### THE TASK
Output must match the data below exactly from its first line through the line that contains "status error. *)", with no other line.

Stored data
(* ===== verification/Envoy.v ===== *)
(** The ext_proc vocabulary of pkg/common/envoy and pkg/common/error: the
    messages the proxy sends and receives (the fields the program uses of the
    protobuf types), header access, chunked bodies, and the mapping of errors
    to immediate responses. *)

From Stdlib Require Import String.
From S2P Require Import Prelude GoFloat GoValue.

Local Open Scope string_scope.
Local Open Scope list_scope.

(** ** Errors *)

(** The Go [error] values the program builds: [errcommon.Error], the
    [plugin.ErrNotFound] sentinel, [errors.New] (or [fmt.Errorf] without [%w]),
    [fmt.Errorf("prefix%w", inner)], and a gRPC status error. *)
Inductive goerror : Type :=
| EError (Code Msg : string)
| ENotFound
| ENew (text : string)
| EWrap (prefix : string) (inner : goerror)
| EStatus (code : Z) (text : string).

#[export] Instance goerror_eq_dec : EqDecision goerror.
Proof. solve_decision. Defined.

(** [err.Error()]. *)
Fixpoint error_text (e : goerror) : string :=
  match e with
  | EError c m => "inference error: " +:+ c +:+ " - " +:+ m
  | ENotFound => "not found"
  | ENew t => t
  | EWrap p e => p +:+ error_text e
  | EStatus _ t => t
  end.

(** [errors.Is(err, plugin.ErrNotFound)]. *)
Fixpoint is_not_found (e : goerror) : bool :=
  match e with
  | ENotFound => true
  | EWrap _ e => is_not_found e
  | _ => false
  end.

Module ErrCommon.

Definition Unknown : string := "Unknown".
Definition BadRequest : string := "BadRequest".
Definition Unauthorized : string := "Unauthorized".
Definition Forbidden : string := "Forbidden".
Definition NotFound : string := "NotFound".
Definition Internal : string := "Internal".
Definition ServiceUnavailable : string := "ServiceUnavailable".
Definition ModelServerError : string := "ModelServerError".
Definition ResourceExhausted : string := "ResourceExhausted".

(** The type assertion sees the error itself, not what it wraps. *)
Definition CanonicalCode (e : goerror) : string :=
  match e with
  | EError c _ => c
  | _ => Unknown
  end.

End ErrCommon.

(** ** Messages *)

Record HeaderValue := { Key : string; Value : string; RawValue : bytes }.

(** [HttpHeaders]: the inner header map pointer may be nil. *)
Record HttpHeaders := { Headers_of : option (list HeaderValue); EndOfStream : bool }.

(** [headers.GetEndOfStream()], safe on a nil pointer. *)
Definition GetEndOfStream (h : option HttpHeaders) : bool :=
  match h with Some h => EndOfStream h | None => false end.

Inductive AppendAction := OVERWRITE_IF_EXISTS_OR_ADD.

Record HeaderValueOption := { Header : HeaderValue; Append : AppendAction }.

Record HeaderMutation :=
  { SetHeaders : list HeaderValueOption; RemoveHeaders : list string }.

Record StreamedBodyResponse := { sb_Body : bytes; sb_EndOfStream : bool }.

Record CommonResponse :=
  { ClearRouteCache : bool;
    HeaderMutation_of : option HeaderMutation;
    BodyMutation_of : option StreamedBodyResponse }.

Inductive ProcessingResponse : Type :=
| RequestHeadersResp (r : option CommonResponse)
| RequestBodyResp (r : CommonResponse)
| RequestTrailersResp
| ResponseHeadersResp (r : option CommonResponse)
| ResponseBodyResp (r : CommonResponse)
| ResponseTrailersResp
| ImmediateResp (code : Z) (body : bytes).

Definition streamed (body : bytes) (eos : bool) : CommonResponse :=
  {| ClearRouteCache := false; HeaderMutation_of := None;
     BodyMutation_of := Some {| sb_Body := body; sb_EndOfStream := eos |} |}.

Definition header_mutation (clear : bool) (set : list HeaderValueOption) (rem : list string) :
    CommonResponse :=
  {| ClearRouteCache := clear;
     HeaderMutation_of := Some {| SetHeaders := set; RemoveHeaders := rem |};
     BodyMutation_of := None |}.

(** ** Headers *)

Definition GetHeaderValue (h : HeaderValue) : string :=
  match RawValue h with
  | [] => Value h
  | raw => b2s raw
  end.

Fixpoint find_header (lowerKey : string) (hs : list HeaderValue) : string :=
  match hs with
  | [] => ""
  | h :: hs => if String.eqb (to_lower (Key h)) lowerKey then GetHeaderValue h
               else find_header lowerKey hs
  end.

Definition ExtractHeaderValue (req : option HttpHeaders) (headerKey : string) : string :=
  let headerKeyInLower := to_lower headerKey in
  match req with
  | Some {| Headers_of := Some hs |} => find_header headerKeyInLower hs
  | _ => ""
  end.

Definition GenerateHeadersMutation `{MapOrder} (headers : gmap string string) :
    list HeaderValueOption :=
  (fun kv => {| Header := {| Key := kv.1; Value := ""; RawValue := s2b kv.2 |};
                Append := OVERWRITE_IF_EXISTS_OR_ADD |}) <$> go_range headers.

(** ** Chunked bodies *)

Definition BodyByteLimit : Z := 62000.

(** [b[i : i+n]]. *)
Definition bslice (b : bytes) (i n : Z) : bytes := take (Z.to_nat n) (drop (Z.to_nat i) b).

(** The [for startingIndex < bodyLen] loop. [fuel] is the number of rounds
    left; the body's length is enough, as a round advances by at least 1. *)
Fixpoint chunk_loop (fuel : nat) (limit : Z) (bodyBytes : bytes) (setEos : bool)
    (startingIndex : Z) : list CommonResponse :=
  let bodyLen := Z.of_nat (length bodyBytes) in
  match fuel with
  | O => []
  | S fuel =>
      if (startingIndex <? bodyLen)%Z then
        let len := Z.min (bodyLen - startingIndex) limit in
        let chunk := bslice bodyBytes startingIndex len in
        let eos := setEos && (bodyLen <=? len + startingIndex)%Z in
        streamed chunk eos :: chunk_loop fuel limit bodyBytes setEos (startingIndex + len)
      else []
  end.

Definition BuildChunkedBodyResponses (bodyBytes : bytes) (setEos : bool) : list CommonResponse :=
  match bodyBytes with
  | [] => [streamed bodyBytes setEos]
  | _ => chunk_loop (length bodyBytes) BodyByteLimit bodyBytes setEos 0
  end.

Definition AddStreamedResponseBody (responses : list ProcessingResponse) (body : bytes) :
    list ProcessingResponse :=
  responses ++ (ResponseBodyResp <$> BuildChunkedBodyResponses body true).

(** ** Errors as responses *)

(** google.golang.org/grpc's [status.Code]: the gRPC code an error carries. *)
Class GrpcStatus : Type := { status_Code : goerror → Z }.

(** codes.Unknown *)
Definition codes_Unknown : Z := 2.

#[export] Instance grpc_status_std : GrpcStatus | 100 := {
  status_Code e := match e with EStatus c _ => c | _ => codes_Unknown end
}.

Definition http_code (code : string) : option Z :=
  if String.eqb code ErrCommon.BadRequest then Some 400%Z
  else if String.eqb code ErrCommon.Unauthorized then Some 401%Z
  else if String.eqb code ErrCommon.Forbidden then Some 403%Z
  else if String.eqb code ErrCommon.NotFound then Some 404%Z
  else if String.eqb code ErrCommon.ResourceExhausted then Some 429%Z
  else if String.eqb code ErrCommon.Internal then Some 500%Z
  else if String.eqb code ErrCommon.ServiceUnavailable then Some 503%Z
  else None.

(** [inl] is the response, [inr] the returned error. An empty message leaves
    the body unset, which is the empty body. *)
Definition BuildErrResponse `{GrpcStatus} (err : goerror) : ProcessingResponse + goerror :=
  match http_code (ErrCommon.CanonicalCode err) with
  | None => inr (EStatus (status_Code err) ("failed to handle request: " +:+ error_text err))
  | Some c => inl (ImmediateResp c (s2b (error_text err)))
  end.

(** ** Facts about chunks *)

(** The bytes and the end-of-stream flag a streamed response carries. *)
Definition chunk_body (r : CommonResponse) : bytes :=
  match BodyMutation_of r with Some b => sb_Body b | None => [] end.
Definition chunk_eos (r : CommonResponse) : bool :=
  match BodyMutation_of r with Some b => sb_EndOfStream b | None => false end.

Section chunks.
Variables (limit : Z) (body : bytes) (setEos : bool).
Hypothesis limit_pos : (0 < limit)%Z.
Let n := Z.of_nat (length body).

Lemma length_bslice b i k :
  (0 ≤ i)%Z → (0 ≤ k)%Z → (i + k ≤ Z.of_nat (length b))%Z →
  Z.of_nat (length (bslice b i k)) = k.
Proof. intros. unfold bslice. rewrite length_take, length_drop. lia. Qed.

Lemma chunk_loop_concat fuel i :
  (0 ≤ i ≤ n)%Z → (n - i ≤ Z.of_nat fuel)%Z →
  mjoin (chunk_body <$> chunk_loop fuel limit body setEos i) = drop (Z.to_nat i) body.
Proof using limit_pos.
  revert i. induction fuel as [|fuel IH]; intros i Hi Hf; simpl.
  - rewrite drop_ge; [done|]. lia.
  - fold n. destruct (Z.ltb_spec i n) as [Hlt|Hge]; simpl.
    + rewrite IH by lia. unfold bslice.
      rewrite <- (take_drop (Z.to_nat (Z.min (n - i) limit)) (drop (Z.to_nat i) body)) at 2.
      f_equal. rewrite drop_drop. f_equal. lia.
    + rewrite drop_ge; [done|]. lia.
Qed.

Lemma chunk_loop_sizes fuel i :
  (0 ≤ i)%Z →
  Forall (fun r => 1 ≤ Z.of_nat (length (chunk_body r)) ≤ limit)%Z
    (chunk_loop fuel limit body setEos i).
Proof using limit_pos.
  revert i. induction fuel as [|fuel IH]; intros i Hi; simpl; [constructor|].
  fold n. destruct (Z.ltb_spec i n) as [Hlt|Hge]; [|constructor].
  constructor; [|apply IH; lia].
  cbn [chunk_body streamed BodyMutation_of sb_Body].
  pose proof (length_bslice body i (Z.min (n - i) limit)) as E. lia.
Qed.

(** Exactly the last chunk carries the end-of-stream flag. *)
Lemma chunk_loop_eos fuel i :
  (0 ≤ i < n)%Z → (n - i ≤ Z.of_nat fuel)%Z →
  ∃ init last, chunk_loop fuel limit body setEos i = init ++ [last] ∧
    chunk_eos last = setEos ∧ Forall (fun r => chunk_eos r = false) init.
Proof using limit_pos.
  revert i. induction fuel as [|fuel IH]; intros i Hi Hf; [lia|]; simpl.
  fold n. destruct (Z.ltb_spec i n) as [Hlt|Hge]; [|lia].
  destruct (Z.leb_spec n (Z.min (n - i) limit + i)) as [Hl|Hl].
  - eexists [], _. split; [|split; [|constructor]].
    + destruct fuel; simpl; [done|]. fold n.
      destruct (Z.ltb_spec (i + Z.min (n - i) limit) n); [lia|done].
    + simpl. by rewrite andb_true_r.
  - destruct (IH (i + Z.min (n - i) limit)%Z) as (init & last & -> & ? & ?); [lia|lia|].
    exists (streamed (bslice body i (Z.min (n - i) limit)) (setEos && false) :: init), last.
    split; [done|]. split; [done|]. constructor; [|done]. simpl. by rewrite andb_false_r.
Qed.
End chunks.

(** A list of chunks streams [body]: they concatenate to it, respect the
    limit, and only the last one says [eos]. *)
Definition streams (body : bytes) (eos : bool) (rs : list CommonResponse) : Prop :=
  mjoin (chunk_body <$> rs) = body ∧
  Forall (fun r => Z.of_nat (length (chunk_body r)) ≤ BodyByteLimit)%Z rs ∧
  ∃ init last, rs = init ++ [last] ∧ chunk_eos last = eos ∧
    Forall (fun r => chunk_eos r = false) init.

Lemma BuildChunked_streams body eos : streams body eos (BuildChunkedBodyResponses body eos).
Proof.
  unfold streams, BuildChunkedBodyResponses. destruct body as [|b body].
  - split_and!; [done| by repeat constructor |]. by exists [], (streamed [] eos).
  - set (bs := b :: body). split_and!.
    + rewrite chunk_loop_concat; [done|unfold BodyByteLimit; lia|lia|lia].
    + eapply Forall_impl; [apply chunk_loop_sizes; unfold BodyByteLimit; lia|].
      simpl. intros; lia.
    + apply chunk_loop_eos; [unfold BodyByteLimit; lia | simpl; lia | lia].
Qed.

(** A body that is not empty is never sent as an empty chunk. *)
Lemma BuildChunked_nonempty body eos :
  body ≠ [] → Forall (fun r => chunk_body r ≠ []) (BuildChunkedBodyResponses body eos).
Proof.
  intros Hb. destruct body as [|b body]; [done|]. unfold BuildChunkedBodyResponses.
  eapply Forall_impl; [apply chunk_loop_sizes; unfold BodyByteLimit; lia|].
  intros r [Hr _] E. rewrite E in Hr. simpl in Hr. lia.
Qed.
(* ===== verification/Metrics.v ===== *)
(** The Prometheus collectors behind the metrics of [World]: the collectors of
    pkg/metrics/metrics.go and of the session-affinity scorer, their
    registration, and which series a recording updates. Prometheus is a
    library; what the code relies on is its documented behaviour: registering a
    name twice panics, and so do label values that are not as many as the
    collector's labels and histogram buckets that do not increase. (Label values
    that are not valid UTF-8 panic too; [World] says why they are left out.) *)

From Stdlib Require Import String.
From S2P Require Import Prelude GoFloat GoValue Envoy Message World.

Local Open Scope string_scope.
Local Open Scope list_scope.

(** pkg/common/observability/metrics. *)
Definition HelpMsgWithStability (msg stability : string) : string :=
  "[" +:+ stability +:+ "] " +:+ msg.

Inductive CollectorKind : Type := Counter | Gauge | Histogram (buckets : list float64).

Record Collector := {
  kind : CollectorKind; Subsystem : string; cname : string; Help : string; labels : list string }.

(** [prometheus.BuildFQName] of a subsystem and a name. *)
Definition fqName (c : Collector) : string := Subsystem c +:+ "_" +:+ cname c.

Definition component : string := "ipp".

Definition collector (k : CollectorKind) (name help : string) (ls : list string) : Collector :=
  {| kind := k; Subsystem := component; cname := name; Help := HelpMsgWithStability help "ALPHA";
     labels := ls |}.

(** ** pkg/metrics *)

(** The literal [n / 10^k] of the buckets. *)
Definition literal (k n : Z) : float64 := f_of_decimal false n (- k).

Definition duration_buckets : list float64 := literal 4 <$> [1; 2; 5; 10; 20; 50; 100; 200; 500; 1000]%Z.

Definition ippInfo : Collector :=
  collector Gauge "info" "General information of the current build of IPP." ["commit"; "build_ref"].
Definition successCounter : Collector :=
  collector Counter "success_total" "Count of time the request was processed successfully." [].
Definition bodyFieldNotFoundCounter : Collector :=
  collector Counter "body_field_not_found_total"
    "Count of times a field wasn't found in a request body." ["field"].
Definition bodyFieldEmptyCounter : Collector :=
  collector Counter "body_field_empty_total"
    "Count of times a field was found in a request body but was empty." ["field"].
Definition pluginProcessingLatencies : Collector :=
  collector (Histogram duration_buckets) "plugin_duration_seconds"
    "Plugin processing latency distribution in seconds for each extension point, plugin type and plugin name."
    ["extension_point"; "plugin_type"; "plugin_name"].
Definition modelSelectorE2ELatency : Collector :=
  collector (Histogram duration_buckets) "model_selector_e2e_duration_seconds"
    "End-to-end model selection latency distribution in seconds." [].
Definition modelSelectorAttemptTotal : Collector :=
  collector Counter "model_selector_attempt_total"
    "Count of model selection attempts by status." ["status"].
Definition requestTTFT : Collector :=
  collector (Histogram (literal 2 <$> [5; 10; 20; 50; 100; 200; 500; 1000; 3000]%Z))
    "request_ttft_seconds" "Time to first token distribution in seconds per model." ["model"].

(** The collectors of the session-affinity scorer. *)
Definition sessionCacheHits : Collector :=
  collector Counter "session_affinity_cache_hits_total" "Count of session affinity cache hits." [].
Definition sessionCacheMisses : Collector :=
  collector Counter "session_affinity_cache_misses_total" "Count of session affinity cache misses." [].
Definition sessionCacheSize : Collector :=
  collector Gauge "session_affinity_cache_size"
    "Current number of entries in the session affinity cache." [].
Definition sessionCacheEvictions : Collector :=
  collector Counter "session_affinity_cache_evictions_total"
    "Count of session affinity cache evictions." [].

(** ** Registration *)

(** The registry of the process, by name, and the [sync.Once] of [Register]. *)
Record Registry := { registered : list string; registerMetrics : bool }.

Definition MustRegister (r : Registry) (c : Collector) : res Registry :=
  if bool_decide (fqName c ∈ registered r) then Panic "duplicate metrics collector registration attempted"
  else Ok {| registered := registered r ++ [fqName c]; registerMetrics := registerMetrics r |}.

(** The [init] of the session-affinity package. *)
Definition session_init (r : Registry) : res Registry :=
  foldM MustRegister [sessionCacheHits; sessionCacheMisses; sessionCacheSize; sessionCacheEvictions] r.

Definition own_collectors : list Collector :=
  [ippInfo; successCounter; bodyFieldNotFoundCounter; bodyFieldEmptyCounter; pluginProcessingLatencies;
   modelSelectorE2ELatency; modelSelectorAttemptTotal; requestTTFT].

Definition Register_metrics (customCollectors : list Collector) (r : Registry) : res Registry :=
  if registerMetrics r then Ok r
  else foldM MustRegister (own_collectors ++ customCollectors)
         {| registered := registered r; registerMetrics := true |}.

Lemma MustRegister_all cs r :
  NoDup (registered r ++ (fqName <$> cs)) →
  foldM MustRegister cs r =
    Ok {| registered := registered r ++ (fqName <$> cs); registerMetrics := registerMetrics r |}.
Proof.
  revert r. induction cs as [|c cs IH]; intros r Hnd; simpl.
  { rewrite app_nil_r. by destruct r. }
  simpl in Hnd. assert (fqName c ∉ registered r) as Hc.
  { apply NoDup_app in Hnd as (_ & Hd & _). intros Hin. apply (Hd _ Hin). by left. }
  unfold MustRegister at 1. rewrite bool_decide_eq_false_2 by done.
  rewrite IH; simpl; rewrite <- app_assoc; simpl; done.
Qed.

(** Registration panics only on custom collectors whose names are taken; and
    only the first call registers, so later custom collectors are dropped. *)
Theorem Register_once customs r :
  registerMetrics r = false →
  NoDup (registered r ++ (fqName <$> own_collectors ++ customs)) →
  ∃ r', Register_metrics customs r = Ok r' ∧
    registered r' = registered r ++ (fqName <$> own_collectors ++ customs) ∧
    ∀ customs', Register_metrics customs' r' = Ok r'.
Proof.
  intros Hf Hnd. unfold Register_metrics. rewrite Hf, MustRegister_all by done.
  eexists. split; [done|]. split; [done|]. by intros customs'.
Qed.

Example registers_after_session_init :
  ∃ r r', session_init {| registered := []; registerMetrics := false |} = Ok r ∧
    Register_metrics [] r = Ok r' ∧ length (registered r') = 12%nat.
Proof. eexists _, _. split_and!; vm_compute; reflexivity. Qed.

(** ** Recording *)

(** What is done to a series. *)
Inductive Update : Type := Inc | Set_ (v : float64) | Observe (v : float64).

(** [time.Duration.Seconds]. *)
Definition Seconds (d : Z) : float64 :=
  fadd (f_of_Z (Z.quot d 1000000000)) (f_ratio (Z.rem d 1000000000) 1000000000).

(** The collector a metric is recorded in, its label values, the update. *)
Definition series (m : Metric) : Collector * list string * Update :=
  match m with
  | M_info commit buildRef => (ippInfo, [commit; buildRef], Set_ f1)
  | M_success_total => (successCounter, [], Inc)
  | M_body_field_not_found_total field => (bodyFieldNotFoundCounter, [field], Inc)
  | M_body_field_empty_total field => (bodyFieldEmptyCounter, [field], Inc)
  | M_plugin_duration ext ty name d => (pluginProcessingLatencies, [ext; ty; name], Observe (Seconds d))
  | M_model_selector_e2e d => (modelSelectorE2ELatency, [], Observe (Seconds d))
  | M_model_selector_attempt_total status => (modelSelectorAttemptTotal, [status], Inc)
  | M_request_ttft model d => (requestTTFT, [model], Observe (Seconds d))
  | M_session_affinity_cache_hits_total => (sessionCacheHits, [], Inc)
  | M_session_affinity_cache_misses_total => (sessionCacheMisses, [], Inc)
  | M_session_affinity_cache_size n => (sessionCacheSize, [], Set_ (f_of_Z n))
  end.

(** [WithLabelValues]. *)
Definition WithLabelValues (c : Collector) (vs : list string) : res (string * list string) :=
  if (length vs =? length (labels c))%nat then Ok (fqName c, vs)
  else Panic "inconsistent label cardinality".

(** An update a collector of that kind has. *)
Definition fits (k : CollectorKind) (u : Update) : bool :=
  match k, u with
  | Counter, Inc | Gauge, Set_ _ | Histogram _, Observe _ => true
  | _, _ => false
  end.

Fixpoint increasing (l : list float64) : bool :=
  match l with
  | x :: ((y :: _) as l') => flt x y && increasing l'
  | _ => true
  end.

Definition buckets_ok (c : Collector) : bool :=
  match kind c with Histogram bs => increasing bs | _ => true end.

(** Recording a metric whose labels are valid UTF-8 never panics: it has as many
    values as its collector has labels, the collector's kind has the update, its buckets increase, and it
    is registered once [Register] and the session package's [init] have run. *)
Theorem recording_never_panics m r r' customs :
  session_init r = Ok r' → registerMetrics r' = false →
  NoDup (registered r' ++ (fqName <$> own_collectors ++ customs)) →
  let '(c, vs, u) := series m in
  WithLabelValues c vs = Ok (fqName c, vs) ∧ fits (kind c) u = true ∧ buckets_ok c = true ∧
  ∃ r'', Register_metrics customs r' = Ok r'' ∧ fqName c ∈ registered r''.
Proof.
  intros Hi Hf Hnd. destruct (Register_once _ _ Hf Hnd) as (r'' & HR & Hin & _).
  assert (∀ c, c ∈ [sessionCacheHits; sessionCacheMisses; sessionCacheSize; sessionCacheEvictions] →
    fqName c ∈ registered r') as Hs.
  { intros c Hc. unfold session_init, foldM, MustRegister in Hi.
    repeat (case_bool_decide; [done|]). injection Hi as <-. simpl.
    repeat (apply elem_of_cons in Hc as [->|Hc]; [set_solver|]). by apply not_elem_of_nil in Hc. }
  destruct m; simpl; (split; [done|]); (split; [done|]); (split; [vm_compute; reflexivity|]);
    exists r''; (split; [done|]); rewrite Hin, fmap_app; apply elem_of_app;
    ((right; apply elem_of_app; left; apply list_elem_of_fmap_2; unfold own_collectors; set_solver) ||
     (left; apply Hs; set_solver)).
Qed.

### RESPONSE TO THIS EXERCISE
(* ===== verification/Envoy.v ===== *)
(** The ext_proc vocabulary of pkg/common/envoy and pkg/common/error: the
    messages the proxy sends and receives (the fields the program uses of the
    protobuf types), header access, chunked bodies, and the mapping of errors
    to immediate responses. *)

From Stdlib Require Import String.
From S2P Require Import Prelude GoFloat GoValue.

Local Open Scope string_scope.
Local Open Scope list_scope.

(** ** Errors *)

(** The Go [error] values the program builds: [errcommon.Error], the
    [plugin.ErrNotFound] sentinel, [errors.New] (or [fmt.Errorf] without [%w]),
    [fmt.Errorf("prefix%w", inner)], and a gRPC status error. *)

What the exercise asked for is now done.